CX-201c · Module 1
The Anatomy of Churn
4 min read
Churn does not happen on the day the client sends the cancellation notice. Churn happens weeks or months before that — in the meeting where the champion stopped advocating, in the email that went unanswered for ten days, in the QBR where the client asked about alternatives. The cancellation is the announcement of a decision that was made long ago. If you are learning about churn from the cancellation notice, you are too late. The intervention window closed while nobody was watching.
- Phase 1: Disengagement The earliest phase. Response times lengthen. Meeting attendance drops. The champion stops forwarding your insights internally. Disengagement is gradual and silent — it does not announce itself. It is only visible if you are measuring engagement continuously and watching for declining trends.

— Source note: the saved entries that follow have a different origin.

Definition PolynomialCommitment_add (a b : PolynomialCommitment) :
    result ProtocolError PolynomialCommitment :=
  PolynomialCommitment_new (add_loop (pcom_coefficients a) (pcom_coefficients b)).

Definition PolynomialCommitment_eval_at_zero (p : PolynomialCommitment) :
    result ProtocolError G :=
  ok_or (ohead (pcom_coefficients p)) EmptyOrZeroCoefficients.

Definition PolynomialCommitment_eval_at_point (p : PolynomialCommitment) (point : F) :
    result ProtocolError G :=
  if nilp (pcom_coefficients p) then Err EmptyOrZeroCoefficients
  else Ok (foldl (fun out c => point *: out + c) 0 (rev (pcom_coefficients p))).

Definition PolynomialCommitment_eval_at_participant (p : PolynomialCommitment)
    (participant : Participant) : result ProtocolError G :=
  let* id := Participant_scalar participant in
  PolynomialCommitment_eval_at_point p id.

Definition PolynomialCommitment_eval_exponent_interpolation (identifiers : seq F)
    (shares : seq G) (point : option F) : result ProtocolError G :=
  if (size identifiers != size shares) || (size identifiers <= 1)%N
  then Err InvalidInterpolationArguments
  else
    let* lagrange_coefficients := batch_compute_lagrange_coefficients identifiers point in
    Ok (foldl (fun acc q => acc + q.1 *: q.2) 0 (zip lagrange_coefficients shares)).

Definition PolynomialCommitment_extend_with_identity (p : PolynomialCommitment) :
    result ProtocolError PolynomialCommitment :=
  PolynomialCommitment_new (0 :: PolynomialCommitment_get_coefficients p).
Lemma put_allP f m ps :
  ParticipantMap_ok m -> pm_participants m = l -> uniq ps ->
  {subset ps <= pl_participants l} -> {in ps, forall p, ParticipantMap_get m p = None} ->
  [/\ ParticipantMap_ok (put_all f m ps), pm_participants (put_all f m ps) = l &
      forall q, ParticipantMap_get (put_all f m ps) q =
        if q \in ps then Some (f q) else ParticipantMap_get m q].
Proof.
elim: ps m => [//|p ps IH] m m_ok m_l /= /andP [p_notin ps_uniq] sub none.
have [ok1 [l1 get1]] := ParticipantMap_put_ok m p (f p) m_ok.
have get_put q : ParticipantMap_get (ParticipantMap_put m p (f p)) q =
    if q == p then Some (f p) else ParticipantMap_get m q.
  rewrite get1 -[Z.eqb q p]/(q == p) m_l containsE // sub ?mem_head // none ?mem_head //.
  by rewrite !andbT.
have [|q q_in|q q_in|ok2 l2 get2] := IH _ ok1 _ ps_uniq; rewrite ?l1 //.
- by apply: sub; rewrite in_cons q_in orbT.
- rewrite get_put; case: eqP => [eq_qp|_]; first by rewrite -eq_qp q_in in p_notin.
  by apply: none; rewrite in_cons q_in orbT.
split=> // q; rewrite get2 get_put in_cons; case: (eqVneq q p) => [->|//].
by rewrite (negPf p_notin).
Qed.

(** Everybody's value. *)
Definition map_of (f : Participant -> T) : ParticipantMap T :=
  put_all f (ParticipantMap_new l) (pl_participants l).

Lemma map_ofP f :
  [/\ ParticipantMap_ok (map_of f), pm_participants (map_of f) = l,
      {in pl_participants l, forall p, ParticipantMap_get (map_of f) p = Some (f p)} &
      ParticipantMap_into_vec_or_none (map_of f) = Some [seq f p | p <- pl_participants l]].
Proof.
have [new_ok new_get] := ParticipantMap_new_ok (T := T) _ l_ok.
have [m_ok m_l m_get] := put_allP f new_ok erefl (participants_uniq l_ok) (fun _ => id)
  (fun p _ => new_get p).
have in_get p : p \in pl_participants l -> ParticipantMap_get (map_of f) p = Some (f p).
  by move=> p_in; rewrite m_get p_in.
split=> //; have [p|v v_def] := ParticipantMap_all_full _ m_ok.
  by rewrite m_l => /InP /in_get ->.
rewrite v_def; congr Some; apply: (inj_map (fun x y => @Some_inj _ x y)).
rewrite -[LHS]/(List.map Some v) -(ParticipantMap_vec _ _ m_ok v_def) m_l -map_comp.
by apply/eq_in_map => p /in_get.
Qed.

End Maps.
(* ===== verification/EchoBroadcast.v ===== *)
(** * Threshold signatures: the echo broadcast

    [src/crates/threshold-signatures/src/protocol/echo_broadcast.rs]: every party
    broadcasts one value, in a session of its own (named by its index in the
    participant list), and runs all sessions in one loop over received messages.

    [rb_iter] is one iteration of the loop of [reliable_broadcast_receive_all];
    [rb_loop] repeats it while the loop feeds a message to itself.  Messages a
    party sends are the list returned with the new state, also when the iteration
    fails.  [send_many] reaches the others only, so a party handles its own
    messages by simulation, as the code does.  A message that cannot be decoded
    is skipped by the code and does not appear here. *)

From Stdlib Require Import ZArith Lia String DecimalString.
From stdpp Require Import base list gmap sets.
From S2P Require Import TsTypes TsParticipants.

Open Scope Z_scope.

(** ** Definitions *)

Inductive MessageType (T : Type) : Type :=
  | Send (data : T)
  | Echo (data : T)
  | Ready (data : T).
Arguments Send {_} _.
Arguments Echo {_} _.
Arguments Ready {_} _.

#[global] Instance MessageType_eq_dec {T} `{EqDecision T} : EqDecision (MessageType T).
Proof. solve_decision. Defined.

(** [CounterList]: values with the number of votes for them. *)
Definition CounterList (T : Type) : Type := list (T * nat).

Section Definitions.
Context {T : Type} `{EqDecision T}.

Fixpoint CounterList_insert_or_increase_counter (l : CounterList T) (item : T) : CounterList T :=
  match l with
  | [] => [(item, 1%nat)]
  | (e, count) :: l =>
    if decide (e = item) then (e, S count) :: l
    else (e, count) :: CounterList_insert_or_increase_counter l item
  end.

Fixpoint CounterList_get (l : CounterList T) (item : T) : option nat :=
  match l with
  | [] => None
  | (e, count) :: l => if decide (e = item) then Some count else CounterList_get l item
  end.

Definition CounterList_get_sum_counters (l : CounterList T) : nat :=
  fold_left (λ sum e, (sum + e.2)%nat) l 0%nat.

(** The thresholds that have to be exceeded, for [n] participants. *)
Definition echo_ready_thresholds (n : nat) : nat * nat :=
  if (n <=? 3)%nat then (0%nat, 0%nat)
  else
    let broadcast_threshold := ((n - 1) / 3)%nat in
    let echo_threshold := ((n + broadcast_threshold) / 2)%nat in
    (echo_threshold, broadcast_threshold).

Record BroadcastProtocolState : Type := mkBroadcastProtocolState {
  bp_data_echo : CounterList T;
  bp_data_ready : CounterList T;
  bp_seen_echo : ParticipantCounter;
  bp_seen_ready : ParticipantCounter;
  bp_finish_send : bool;
  bp_finish_echo : bool;
  bp_finish_amplification : bool;
  bp_finish_ready : bool;
}.

Definition BroadcastProtocolState_new (participants : ParticipantList) : BroadcastProtocolState :=
  mkBroadcastProtocolState [] []
    (ParticipantCounter_new participants) (ParticipantCounter_new participants)
    false false false false.

(** The local variables of the loop: the collected outputs and the sessions. *)
Record RbState : Type := mkRbState {
  rb_vote_output : ParticipantMap T;
  rb_state : list BroadcastProtocolState;
}.

(** How an iteration ends: wait for the next message, handle a simulated vote of
    my own in the same session, or return the outputs. *)
Inductive Control : Type :=
  | Next (st : RbState)
  | Simulate (st : RbState) (vote : MessageType T)
  | Return (out : ParticipantMap T).

(** A message on the channel of the broadcast: session and vote. *)
Definition SessionVote : Type := nat * MessageType T.

Definition malicious_sender (sid : nat) : ProtocolError :=
  AssertionFailed ("The original sender in session " ++
    NilZero.string_of_uint (Nat.to_uint sid) ++
    " is malicious! Could not collect enough echo votes to meet the threshold").

Definition too_many_malicious : ProtocolError :=
  AssertionFailed "Too many malicious parties, way above the assumed threshold:
                            The message output after the broadcast protocol is not the same as
                            the one originally sent by me".

Definition missing_element : ProtocolError := Other "Missing element in CounterList".

Section Loop.
Context (participants : ParticipantList) (me : Participant) (send_vote : MessageType T).

Definition n : nat := ParticipantList_len participants.
Definition echo_t : nat := (echo_ready_thresholds n).1.
Definition ready_t : nat := (echo_ready_thresholds n).2.

(** The sessions with session [sid] replaced. *)
Definition put_session (st : RbState) (sid : nat) (s : BroadcastProtocolState) : RbState :=
  mkRbState (rb_vote_output st) (<[sid := s]> (rb_state st)).

(** The [Send] arm. *)
Definition rb_send (st : RbState) (s : BroadcastProtocolState) (from : Participant) (sid : nat)
    (data : T) : list SessionVote * result ProtocolError Control :=
  if bp_finish_send s then ([], Ok (Next st))
  else
    match ParticipantList_index participants from with
    | Err e => ([], Err e)
    | Panic m => ([], Panic m)
    | Ok i =>
      if decide (sid = i) then
        let s := mkBroadcastProtocolState (bp_data_echo s) (bp_data_ready s) (bp_seen_echo s)
          (bp_seen_ready s) true (bp_finish_echo s) (bp_finish_amplification s)
          (bp_finish_ready s) in
        ([(sid, Echo data)], Ok (Simulate (put_session st sid s) (Echo data)))
      else ([], Ok (Next st))
    end.

(** Whether some value can still exceed the echo threshold. *)
Definition echo_is_enough (data_echo : CounterList T) : bool :=
  let received_echo_cnt := CounterList_get_sum_counters data_echo in
  let non_received_echo_cnt := (n - received_echo_cnt)%nat in
  existsb (λ e, (echo_t <? e.2 + non_received_echo_cnt)%nat) data_echo.

(** The [Echo] arm; [put] marks the sender as seen also when the vote is skipped. *)
Definition rb_echo (st : RbState) (s : BroadcastProtocolState) (from : Participant) (sid : nat)
    (data : T) : list SessionVote * result ProtocolError Control :=
  let '(seen_echo, inserted) := ParticipantCounter_put (bp_seen_echo s) from in
  let upd data_echo finish_echo := put_session st sid
    (mkBroadcastProtocolState data_echo (bp_data_ready s) seen_echo (bp_seen_ready s)
       (bp_finish_send s) finish_echo (bp_finish_amplification s) (bp_finish_ready s)) in
  if negb inserted || bp_finish_echo s then ([], Ok (Next (upd (bp_data_echo s) (bp_finish_echo s))))
  else
    let data_echo := CounterList_insert_or_increase_counter (bp_data_echo s) data in
    match CounterList_get data_echo data with
    | None => ([], Err missing_element)
    | Some count =>
      if (echo_t <? count)%nat then
        ([(sid, Ready data)], Ok (Simulate (upd data_echo true) (Ready data)))
      else if negb (bp_finish_amplification s) && negb (echo_is_enough data_echo) then
        ([], Err (malicious_sender sid))
      else ([], Ok (Next (upd data_echo (bp_finish_echo s))))
    end.

(** The [Ready] arm: amplification and delivery. *)
Definition rb_ready (st : RbState) (s : BroadcastProtocolState) (from : Participant) (sid : nat)
    (data : T) : list SessionVote * result ProtocolError Control :=
  let '(seen_ready, inserted) := ParticipantCounter_put (bp_seen_ready s) from in
  let upd data_ready finish_send finish_echo finish_amplification finish_ready :=
    mkBroadcastProtocolState (bp_data_echo s) data_ready (bp_seen_echo s) seen_ready
      finish_send finish_echo finish_amplification finish_ready in
  if negb inserted || bp_finish_ready s then
    ([], Ok (Next (put_session st sid (upd (bp_data_ready s) (bp_finish_send s) (bp_finish_echo s)
      (bp_finish_amplification s) (bp_finish_ready s)))))
  else
    let data_ready := CounterList_insert_or_increase_counter (bp_data_ready s) data in
    match CounterList_get data_ready data with
    | None => ([], Err missing_element)
    | Some count =>
      let amplify := (ready_t <? count)%nat && negb (bp_finish_amplification s) in
      let sends := if amplify then [(sid, Ready data)] else [] in
      let finish_amplification := amplify || bp_finish_amplification s in
      let continue st := Ok (if amplify then Simulate st (Ready data) else Next st) in
      if (2 * ready_t <? count)%nat then
        let st := put_session st sid (upd data_ready true true finish_amplification true) in
        match ParticipantList_get_participant participants sid with
        | None => (sends, Err (Other "Missing participant"))
        | Some p =>
          let st := mkRbState (ParticipantMap_put (rb_vote_output st) p data) (rb_state st) in
          match ParticipantList_index participants me with
          | Err e => (sends, Err e)
          | Panic m => (sends, Panic m)
          | Ok my_sid =>
            if bool_decide (sid = my_sid) && bool_decide (Send data ≠ send_vote)
            then (sends, Err too_many_malicious)
            else if forallb bp_finish_ready (rb_state st) then (sends, Ok (Return (rb_vote_output st)))
            else (sends, continue st)
          end
        end
      else
        (sends, continue (put_session st sid (upd data_ready (bp_finish_send s) (bp_finish_echo s)
          finish_amplification (bp_finish_ready s))))
    end.

(** One iteration of the loop. *)
Definition rb_iter (st : RbState) (from : Participant) (sid : nat) (vote : MessageType T) :
    list SessionVote * result ProtocolError Control :=
  match rb_state st !! sid with
  | None => ([], Ok (Next st))
  | Some s =>
    match vote with
    | Send data => rb_send st s from sid data
    | Echo data => rb_echo st s from sid data
    | Ready data => rb_ready st s from sid data
    end
  end.

(** A party after a message: waiting, returned, failed, or panicked. *)
Inductive Party : Type :=
  | Waiting (st : RbState)
  | Delivered (out : ParticipantMap T)
  | Failed (e : ProtocolError)
  | Panicked (msg : string).

(** The iterations from one received message until the loop waits again; [None]
    when the fuel does not suffice ([rb_loop_terminates]). *)
Fixpoint rb_loop (fuel : nat) (st : RbState) (from : Participant) (sid : nat)
    (vote : MessageType T) : list SessionVote * option Party :=
  match fuel with
  | O => ([], None)
  | S fuel =>
    let '(sends, r) := rb_iter st from sid vote in
    match r with
    | Ok (Next st) => (sends, Some (Waiting st))
    | Ok (Simulate st vote) =>
      let '(sends', p) := rb_loop fuel st me sid vote in (sends ++ sends', p)
    | Ok (Return out) => (sends, Some (Delivered out))
    | Err e => (sends, Some (Failed e))
    | Panic m => (sends, Some (Panicked m))
    end
  end.

(** The longest chain: my [Send], [Echo], [Ready] and amplified [Ready]. *)
Definition rb_fuel : nat := 4.

(** [reliable_broadcast_receive_all] up to its first wait: the simulated vote. *)
Definition reliable_broadcast_receive_all : list SessionVote * option Party :=
  match ParticipantList_index participants me with
  | Err e => ([], Some (Failed e))
  | Panic m => ([], Some (Panicked m))
  | Ok sid =>
    match send_vote with
    | Send _ =>
      rb_loop rb_fuel
        (mkRbState (ParticipantMap_new participants)
           (replicate n (BroadcastProtocolState_new participants)))
        me sid send_vote
    | _ => ([], Some (Failed (AssertionFailed "Function
            reliable_broadcast_receive_all MUST take a vote of
            type send_vote as input")))
    end
  end.
End Loop.

(** [reliable_broadcast_send] and [do_broadcast] up to the first wait. *)
Definition reliable_broadcast_send (participants : ParticipantList) (me : Participant) (data : T) :
    result ProtocolError (SessionVote) :=
  match ParticipantList_index participants me with
  | Ok sid => Ok (sid, Send data)
  | Err e => Err e
  | Panic m => Panic m
  end.

Definition do_broadcast (participants : ParticipantList) (me : Participant) (data : T) :
    list SessionVote * option Party :=
  match reliable_broadcast_send participants me data with
  | Ok (sid, vote) =>
    let '(sends, p) := reliable_broadcast_receive_all participants me vote in
    ((sid, vote) :: sends, p)
  | Err e => ([], Some (Failed e))
  | Panic m => ([], Some (Panicked m))
  end.
End Definitions.

Arguments BroadcastProtocolState : clear implicits.
Arguments RbState : clear implicits.
Arguments Control : clear implicits.
Arguments Party : clear implicits.
Arguments SessionVote : clear implicits.
(** The coordinator's sum is the value at zero. *)
Lemma signature_sum delta coordinator :
  coordinator \in pl_participants l -> derive_randomness args = Ok delta -> delta != 0 ->
  let r := x_coordinate ((delta * (T 0).[0]) *: g) in
  exists2 s_me, compute_signature_share (pre coordinator) msg_hash l coordinator = Ok s_me &
  foldl (fun s s_i => s + s_i.2) s_me
    [seq (q, honest_sign_share q) | q <- ParticipantList_others l coordinator] =
  (msg_hash + r * (fx.[0] + ra_tweak args)) / (delta * (T 0).[0]).
Proof.
move=> c_in deltaE dN0 r; have [kN0 aN0 _] := presigned_out c_in.
have [_ ->] := signature_shareE c_in deltaE dN0; eexists; first by [].
rewrite (foldl_sum (fun q => q.2)) big_map -(sign_poly0 r dN0 kN0 aN0).
rewrite (lagrange_interpolation_at 0 (ids_uniq l_ok l_range) (size_sign_poly delta r)) big_map.
rewrite (perm_big _ (perm_others l_ok c_in)) big_cons /= mulrC; congr (_ + _).
rewrite big_seq [RHS]big_seq; apply: eq_bigr => q /others_sub q_in.
by rewrite /honest_sign_share /do_sign_participant (proj2 (signature_shareE q_in deltaE dN0)) mulrC.
Qed.

Lemma do_sign_honest coordinator :
  coordinator \in pl_participants l ->
  exists n, n != 0 /\
  let r := x_coordinate (n *: g) in
  let x := fx.[0] + ra_tweak args in
  exists sig, [/\ do_sign_coordinator l coordinator (x *: g) (pre coordinator) msg_hash
      [seq (q, honest_sign_share q) | q <- ParticipantList_others l coordinator] =
      Some (if msg_hash + r * x == 0 then
              Err (AssertionFailed "signature part s cannot be zero"%string)
            else if r == 0 then Err (AssertionFailed "signature failed to verify"%string)
            else Ok sig),
    es_big_r sig = n *: g &
    msg_hash + r * x != 0 -> r != 0 -> Signature_verify sig (x *: g) msg_hash = Ok true].
Proof.
move=> c_in; have [kN0 aN0 outE] := presigned_out c_in.
have [delta deltaE] : exists delta, derive_randomness args = Ok delta.
  have := rerandomized c_in; rewrite /rerandomize_presign; case: ifP => // _.
  by case: derive_randomness => //= delta _; exists delta.
have dN0 : delta != 0 := derive_loop_neq0 deltaE.
have [rE _] := signature_shareE c_in deltaE dN0.
have [s_me s_meE sumE] := signature_sum c_in deltaE dN0.
exists (delta * (T 0).[0]); split; first by rewrite mulf_neq0.
have nN0 : delta * (T 0).[0] != 0 by rewrite mulf_neq0.
exists (nonce_signature (delta * (T 0).[0]) (fx.[0] + ra_tweak args) msg_hash); split=> //.
  by rewrite /do_sign_coordinator s_meE /= /recv_await recv_from_others_all //= sumE sign_finishE.
by move=> eN0 rN0; rewrite nonce_signature_verify // eN0 rN0.
Qed.
End Run.
End Signing.

(** ** What a presigning party accepts *)

Section Accepted.
Context {F : fieldType} {G : lmodType F} {C : Ciphersuite G} {EC : EcdsaSuite C}.
Context {L : CiphersuiteLaws C}.
Abbreviation xof p := (Z_to_F (p + 1) : F).

Lemma presign_recv_sharesP l (m1 m1' : ParticipantMap F) (m2 m2' : ParticipantMap G) queue :
  ParticipantMap_ok m2 -> pm_participants m2 = l ->
  presign_recv_shares m1 m2 queue = Some (Ok (m1', m2')) ->
  [/\ ParticipantMap_ok m2', pm_participants m2' = l &
    forall q x, ParticipantMap_get m2' q = Some x ->
      ParticipantMap_get m2 q = Some x \/ exists w, List.In (q, (x, w)) queue].
Proof.
elim: queue m1 m2 => [|[from [r w]] queue IH] m1 m2 m2_ok m2_l /=; case: ifP => // _.
- by case=> _ <-; split=> // q x; left.
- by case=> _ <-; split=> // q x; left.
have [ok' [l' get']] := ParticipantMap_put_ok m2 from r m2_ok.
rewrite m2_l in l'; move=> /(IH _ _ ok' l') [ok2 l2 get2]; split=> // q x /get2 [|[w' in_q]].
- rewrite get' -[Z.eqb q from]/(q == from); case: eqP => [->|_] /=; last by left.
  by case: ifP => [_ [<-]|_]; [right; exists w; left | left].
- by right; exists w'; right.
Qed.

(** The values that [m] holds, when it is full. *)
Lemma full_values T l (m : ParticipantMap T) v (d : T) :
  ParticipantMap_ok m -> pm_participants m = l -> ParticipantMap_into_vec_or_none m = Some v ->
  v = [seq odflt d (ParticipantMap_get m q) | q <- pl_participants l] /\
  {in pl_participants l, forall q, ParticipantMap_get m q = Some (odflt d (ParticipantMap_get m q))}.
Proof.
move=> m_ok m_l v_def; have vE := ParticipantMap_vec _ _ m_ok v_def; rewrite m_l in vE.
split.
- have := congr1 (map (odflt d)) vE; rewrite -!map_comp => ->.
  by elim: v {v_def vE} => //= x v <-.
- move=> q q_in; have := List.in_map (ParticipantMap_get m) _ _ (InP _ _ q_in).
  by rewrite vE => /List.in_map_iff [x [<- _]].
Qed.

Lemma exponent_checksP (fids : seq F) (fsh : seq G) rest :
  exponent_checks fids fsh rest = Ok tt ->
  {in rest, forall q, PolynomialCommitment_eval_exponent_interpolation fids fsh (Some q.1) = Ok q.2}.
Proof.
elim: rest => [//|[id share] rest IH] /=.
case E: (PolynomialCommitment_eval_exponent_interpolation _ _ _) => [x|//|//] /=.
case: eqP => //= <- /IH all_rest q; rewrite in_cons => /orP [/eqP -> //|]; exact: all_rest.
Qed.

(** Values of a group-valued polynomial given by its values at [xs]. *)
Definition gpoly (xs : seq F) (R : F -> G) (y : F) : G :=
  \sum_(xi <- xs) lagrange_basis xs xi y *: R xi.

Lemma gpoly_node xs R x : uniq xs -> x \in xs -> gpoly xs R x = R x.
Proof.
move=> xs_uniq x_in; rewrite /gpoly (bigD1_seq x) //= lagrange_basis_same scale1r big_seq_cond.
rewrite big1 ?addr0 // => y /andP [y_in yN].
by rewrite lagrange_basis_other ?scale0r // eq_sym.
Qed.

(** It is determined by its values at any other points, as many as [xs]. *)
Lemma gpoly_change xs R ys y :
  uniq ys -> size ys = size xs ->
  \sum_(yi <- ys) lagrange_basis ys yi y *: gpoly xs R yi = gpoly xs R y.
Proof.
move=> ys_uniq ys_size; rewrite /gpoly.
under eq_bigr do rewrite scaler_sumr; rewrite exchange_big /= big_seq [RHS]big_seq.
apply: eq_bigr => xi xi_in; under eq_bigr do rewrite scalerA.
rewrite -scaler_suml; congr (_ *: _).
rewrite -(lagrange_polyE xs xi y) (lagrange_interpolation_at y ys_uniq); last first.
  by apply: eq_bigr => yi _; rewrite lagrange_polyE.
by rewrite ys_size; exact: size_lagrange_poly.
Qed.

Section Round3.
Context (l : ParticipantList) (threshold : Z).
Hypothesis l_ok : ParticipantList_ok l.
Hypothesis l_range : all is_participant (pl_participants l).
Hypothesis threshold_ge : Z.le 1 threshold.
Abbreviation ids := (identifiers (pl_participants l) : seq F).
Abbreviation t1 := (Z.to_nat (threshold + 1)).

Lemma identifiers_ok (S : seq Participant) :
  uniq S -> {subset S <= pl_participants l} ->
  uniq (identifiers S : seq F) /\ Z.le (Z.of_nat (size (identifiers S : seq F))) (2 ^ 32).
Proof.
move=> S_uniq S_sub; have S_range : all is_participant S.
  by apply/allP => q /S_sub; exact: (allP l_range).
by split; [apply: identifiers_uniq => //; exact: uniq_NoDup | rewrite size_map; exact: participants_count].
Qed.

Lemma ids_uniq' : uniq ids.
Proof. by have [] := identifiers_ok (participants_uniq l_ok) (fun _ => id). Qed.

(** The first shares, and the others that pass the checks, are values of one
    polynomial of degree at most [threshold]. *)
Lemma checked_shares (R : F -> G) big_r :
  (t1 <= size ids)%N ->
  exponent_checks (take t1 ids) (take t1 [seq R x | x <- ids])
    (drop t1 (zip ids [seq R x | x <- ids])) = Ok tt ->
  PolynomialCommitment_eval_exponent_interpolation (take t1 ids)
    (take t1 [seq R x | x <- ids]) None = Ok big_r ->
  {in ids, forall x, R x = gpoly (take t1 ids) R x} /\ big_r = gpoly (take t1 ids) R 0.
Proof.
move=> t1_le; have t1_gt : (1 < size (take t1 ids))%N.
  by rewrite size_takel //; apply/ltP; lia.
have count : Z.le (Z.of_nat (size (take t1 ids))) (2 ^ 32).
  rewrite size_takel //; have [_ /=] := identifiers_ok (participants_uniq l_ok) (fun _ => id).
  by move/leP: t1_le; lia.
have interp x : PolynomialCommitment_eval_exponent_interpolation (take t1 ids)
    (take t1 [seq R y | y <- ids]) x = Ok (gpoly (take t1 ids) R (odflt 0 x)).
  by rewrite -map_take eval_exponent_interpolationE // take_uniq // ids_uniq'.
rewrite interp => /exponent_checksP checked [<-]; split=> // x.
rewrite -{1}(cat_take_drop t1 ids) mem_cat => /orP [x_in|x_in].
  by rewrite gpoly_node // take_uniq // ids_uniq'.
have : (x, R x) \in drop t1 (zip ids [seq R y | y <- ids]).
  have -> : zip ids [seq R y | y <- ids] = [seq (y, R y) | y <- ids] by elim: ids => //= y ys ->.
  by rewrite -map_drop; apply: map_f.
by move/checked; rewrite interp => -[<-].
Qed.

(** Any [threshold + 1] shares interpolate to the same nonce commitment. *)
Lemma shares_consistent (R : F -> G) big_r (S : seq Participant) :
  (t1 <= size ids)%N ->
  {in ids, forall x, R x = gpoly (take t1 ids) R x} -> big_r = gpoly (take t1 ids) R 0 ->
  uniq S -> {subset S <= pl_participants l} -> size S = t1 ->
  PolynomialCommitment_eval_exponent_interpolation (identifiers S)
    [seq R (xof q) | q <- S] None = Ok big_r.
Proof.
move=> t1_le RE -> S_uniq S_sub S_size; have [ids_S count_S] := identifiers_ok S_uniq S_sub.
have -> : [seq R (xof q) | q <- S] = [seq gpoly (take t1 ids) R x | x <- identifiers S].
  by rewrite -map_comp; apply/eq_in_map => q /S_sub q_in /=; apply: RE; exact: (map_f (fun p => xof p)).
rewrite eval_exponent_interpolationE //; first by rewrite size_map S_size; apply/ltP; lia.
by rewrite gpoly_change // size_map S_size size_takel.
Qed.

Lemma presign_round3P m1 m2 fids big_r w ids' :
  ParticipantMap_ok m2 -> pm_participants m2 = l ->
  presign_round3 l threshold m1 m2 = Ok (ids', fids, big_r, w) ->
  exists R : Participant -> G,
  {in pl_participants l, forall q, ParticipantMap_get m2 q = Some (R q)} /\
  forall S, uniq S -> {subset S <= pl_participants l} -> size S = t1 ->
    PolynomialCommitment_eval_exponent_interpolation (identifiers S) [seq R q | q <- S] None =
    Ok big_r.
Proof.
move=> m2_ok m2_l; rewrite /presign_round3 rmap_scalars //=.
case: (ParticipantMap_into_vec_or_none m1) => //= v1.
case E: (ParticipantMap_into_vec_or_none m2) => [v2|//] /=.
have [v2E getE] := full_values 0 m2_ok m2_l E.
pose R q := odflt 0 (ParticipantMap_get m2 q).
pose R' x := R (nth 0%Z (pl_participants l) (index x ids)).
have R'E q : q \in pl_participants l -> R' (xof q) = R q.
  move=> q_in; rewrite /R'; congr R.
  have x_in : xof q \in ids by exact: (map_f (fun p => xof p)).
  have lt : (index (xof q) ids < size (pl_participants l))%N.
    by rewrite -(size_map (fun p => xof p)) index_mem.
  apply: (@Z_to_F_inj F G C L); rewrite ?(allP l_range) ?mem_nth //.
  by rewrite -(nth_map _ 0 (fun p => xof p)) // nth_index.
have -> : v2 = [seq R' x | x <- ids].
  by rewrite v2E -map_comp; apply/eq_in_map => q q_in /=; rewrite R'E.
rewrite /split_at_checked; case: Z.leb_spec => //= t1_le; case: Z.leb_spec => //= _.
case X: (exponent_checks _ _ _) => [[]|//|//] /=.
case B: (PolynomialCommitment_eval_exponent_interpolation _ _ _) => [r|//|//] /=.
have {}t1_le : (t1 <= size ids)%N by apply/leP; lia.
have [RE rE] := checked_shares t1_le X B.
case: ifP => // _; do 2 (case: ifP => //= _).
case: (Polynomial_eval_interpolation _ _ _) => //= w'; case: ifP => // _ [_ _ <- _].
exists R; split=> [q /getE //|S S_uniq S_sub S_size].
have -> : [seq R q | q <- S] = [seq R' (xof q) | q <- S].
  by apply/eq_in_map => q /S_sub /R'E ->.
exact: shares_consistent.
Qed.
End Round3.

- Phase 2: Evaluation The client begins evaluating alternatives. They may not tell you. They ask questions about data portability, contract terms, and transition timelines. They request meetings with competitors. They start documenting what your solution does — because documentation is exit preparation. Evaluation signals are actionable if you catch them.
- Phase 3: Decision The client has decided to leave. They may not have told you yet, but the decision is made. Internal budget has been reallocated. A replacement has been selected or the client has decided to bring the function in-house. At this phase, intervention is win-back, not retention — and win-back has a fraction of the success rate.
- Phase 4: Notification The formal cancellation. By this point, the client has been mentally churned for weeks. The notification is an administrative action, not a decision point. If your first awareness of churn is the notification, your monitoring system has failed.